• _Task to carry out_
Should a line in the entries below contain "Require", return that line.
- - - - -
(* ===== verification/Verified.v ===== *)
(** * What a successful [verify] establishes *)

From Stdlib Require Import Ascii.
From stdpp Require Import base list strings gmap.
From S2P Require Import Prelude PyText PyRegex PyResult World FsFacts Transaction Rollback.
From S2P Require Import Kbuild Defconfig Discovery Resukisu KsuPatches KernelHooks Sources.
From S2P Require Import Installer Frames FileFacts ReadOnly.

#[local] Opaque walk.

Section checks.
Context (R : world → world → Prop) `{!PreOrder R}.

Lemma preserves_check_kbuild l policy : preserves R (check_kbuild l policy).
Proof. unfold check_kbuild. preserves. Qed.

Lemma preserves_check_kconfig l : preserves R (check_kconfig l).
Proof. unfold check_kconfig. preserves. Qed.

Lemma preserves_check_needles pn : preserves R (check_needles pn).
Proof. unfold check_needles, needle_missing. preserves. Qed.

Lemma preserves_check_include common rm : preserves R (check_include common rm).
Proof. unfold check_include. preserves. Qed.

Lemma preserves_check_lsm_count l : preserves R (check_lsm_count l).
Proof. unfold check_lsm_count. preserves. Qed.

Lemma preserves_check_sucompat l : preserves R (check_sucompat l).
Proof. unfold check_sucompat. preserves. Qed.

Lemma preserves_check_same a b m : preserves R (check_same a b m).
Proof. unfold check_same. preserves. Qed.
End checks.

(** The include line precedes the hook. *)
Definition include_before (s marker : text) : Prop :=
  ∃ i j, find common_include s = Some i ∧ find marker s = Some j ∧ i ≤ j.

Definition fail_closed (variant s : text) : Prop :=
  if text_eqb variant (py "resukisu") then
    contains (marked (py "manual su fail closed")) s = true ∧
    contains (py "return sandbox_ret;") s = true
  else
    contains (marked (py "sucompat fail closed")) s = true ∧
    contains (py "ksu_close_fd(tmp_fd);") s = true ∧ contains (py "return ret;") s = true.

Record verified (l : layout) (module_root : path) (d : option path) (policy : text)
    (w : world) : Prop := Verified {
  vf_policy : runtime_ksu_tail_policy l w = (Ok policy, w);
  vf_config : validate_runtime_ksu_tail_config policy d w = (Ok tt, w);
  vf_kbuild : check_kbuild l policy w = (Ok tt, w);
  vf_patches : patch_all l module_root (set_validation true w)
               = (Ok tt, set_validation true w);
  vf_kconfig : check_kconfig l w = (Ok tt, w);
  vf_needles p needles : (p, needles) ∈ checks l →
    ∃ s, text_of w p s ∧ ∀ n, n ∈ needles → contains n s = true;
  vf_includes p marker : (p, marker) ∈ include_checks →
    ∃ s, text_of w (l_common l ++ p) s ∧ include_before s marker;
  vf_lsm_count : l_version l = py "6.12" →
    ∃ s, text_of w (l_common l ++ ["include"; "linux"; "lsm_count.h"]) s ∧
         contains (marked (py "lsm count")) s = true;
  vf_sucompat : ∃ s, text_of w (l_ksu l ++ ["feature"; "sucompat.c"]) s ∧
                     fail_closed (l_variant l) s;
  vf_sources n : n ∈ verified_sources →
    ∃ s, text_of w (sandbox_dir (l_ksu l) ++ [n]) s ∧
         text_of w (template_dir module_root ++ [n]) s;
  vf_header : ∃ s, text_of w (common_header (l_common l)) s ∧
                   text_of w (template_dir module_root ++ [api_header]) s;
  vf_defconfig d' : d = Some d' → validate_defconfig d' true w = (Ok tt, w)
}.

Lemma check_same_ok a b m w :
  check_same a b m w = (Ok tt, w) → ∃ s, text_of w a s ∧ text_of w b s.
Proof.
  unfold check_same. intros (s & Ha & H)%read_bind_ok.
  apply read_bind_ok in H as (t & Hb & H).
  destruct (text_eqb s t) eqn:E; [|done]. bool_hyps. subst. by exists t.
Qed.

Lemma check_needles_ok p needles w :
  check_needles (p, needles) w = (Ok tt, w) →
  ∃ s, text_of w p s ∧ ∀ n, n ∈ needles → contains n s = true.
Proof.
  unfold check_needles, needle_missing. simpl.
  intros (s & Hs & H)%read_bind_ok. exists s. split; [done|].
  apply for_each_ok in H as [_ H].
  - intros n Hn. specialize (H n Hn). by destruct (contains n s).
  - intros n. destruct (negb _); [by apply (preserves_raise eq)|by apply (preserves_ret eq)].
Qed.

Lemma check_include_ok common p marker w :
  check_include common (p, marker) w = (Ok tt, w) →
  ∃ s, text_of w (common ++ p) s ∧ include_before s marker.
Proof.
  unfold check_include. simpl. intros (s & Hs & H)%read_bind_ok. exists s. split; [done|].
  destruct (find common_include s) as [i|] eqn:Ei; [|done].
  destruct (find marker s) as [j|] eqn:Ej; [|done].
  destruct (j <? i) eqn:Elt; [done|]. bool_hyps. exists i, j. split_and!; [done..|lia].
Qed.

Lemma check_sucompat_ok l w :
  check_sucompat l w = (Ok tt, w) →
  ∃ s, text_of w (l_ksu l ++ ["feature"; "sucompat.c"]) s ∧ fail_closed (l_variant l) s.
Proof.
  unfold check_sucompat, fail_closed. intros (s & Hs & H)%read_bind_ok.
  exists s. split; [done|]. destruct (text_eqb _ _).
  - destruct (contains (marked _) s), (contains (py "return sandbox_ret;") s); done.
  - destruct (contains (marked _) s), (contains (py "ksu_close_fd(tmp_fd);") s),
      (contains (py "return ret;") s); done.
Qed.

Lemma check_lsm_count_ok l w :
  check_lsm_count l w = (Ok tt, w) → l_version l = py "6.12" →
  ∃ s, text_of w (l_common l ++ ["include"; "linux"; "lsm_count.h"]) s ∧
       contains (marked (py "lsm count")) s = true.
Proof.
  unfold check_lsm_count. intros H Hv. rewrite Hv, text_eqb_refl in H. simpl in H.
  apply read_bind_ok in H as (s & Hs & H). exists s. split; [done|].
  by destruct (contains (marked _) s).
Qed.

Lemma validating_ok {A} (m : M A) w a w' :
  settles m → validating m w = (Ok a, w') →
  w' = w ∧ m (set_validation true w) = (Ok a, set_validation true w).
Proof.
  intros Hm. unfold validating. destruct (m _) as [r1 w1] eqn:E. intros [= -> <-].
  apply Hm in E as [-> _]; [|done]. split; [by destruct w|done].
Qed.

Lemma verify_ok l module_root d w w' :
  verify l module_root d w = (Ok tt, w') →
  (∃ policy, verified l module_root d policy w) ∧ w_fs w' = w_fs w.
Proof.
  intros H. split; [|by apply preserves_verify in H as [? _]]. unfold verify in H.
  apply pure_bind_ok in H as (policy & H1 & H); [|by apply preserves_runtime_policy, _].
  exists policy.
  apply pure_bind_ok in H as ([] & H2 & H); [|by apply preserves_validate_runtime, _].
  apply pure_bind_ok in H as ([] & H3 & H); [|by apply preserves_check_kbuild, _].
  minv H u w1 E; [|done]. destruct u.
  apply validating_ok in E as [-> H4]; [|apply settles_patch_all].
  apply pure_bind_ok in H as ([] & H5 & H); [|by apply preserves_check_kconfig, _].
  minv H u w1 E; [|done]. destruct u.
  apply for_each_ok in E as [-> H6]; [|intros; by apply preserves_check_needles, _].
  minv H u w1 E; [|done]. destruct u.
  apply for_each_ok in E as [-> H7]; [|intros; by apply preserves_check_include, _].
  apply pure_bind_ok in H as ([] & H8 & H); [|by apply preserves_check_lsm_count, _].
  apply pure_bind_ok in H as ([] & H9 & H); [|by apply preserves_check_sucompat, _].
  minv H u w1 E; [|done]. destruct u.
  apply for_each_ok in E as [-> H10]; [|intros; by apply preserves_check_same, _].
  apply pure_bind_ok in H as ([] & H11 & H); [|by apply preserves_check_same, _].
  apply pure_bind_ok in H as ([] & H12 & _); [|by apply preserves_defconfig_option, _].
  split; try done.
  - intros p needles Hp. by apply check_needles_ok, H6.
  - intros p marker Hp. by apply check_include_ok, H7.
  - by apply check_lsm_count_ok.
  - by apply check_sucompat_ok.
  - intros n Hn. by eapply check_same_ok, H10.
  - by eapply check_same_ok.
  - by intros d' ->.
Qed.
- - - - -
• _Answer space_
From Stdlib Require Import Ascii.
From stdpp Require Import base list strings gmap.
From S2P Require Import Prelude PyText PyRegex PyResult World FsFacts Transaction Rollback.
From S2P Require Import Kbuild Defconfig Discovery Resukisu KsuPatches KernelHooks Sources.
From S2P Require Import Installer Frames FileFacts ReadOnly.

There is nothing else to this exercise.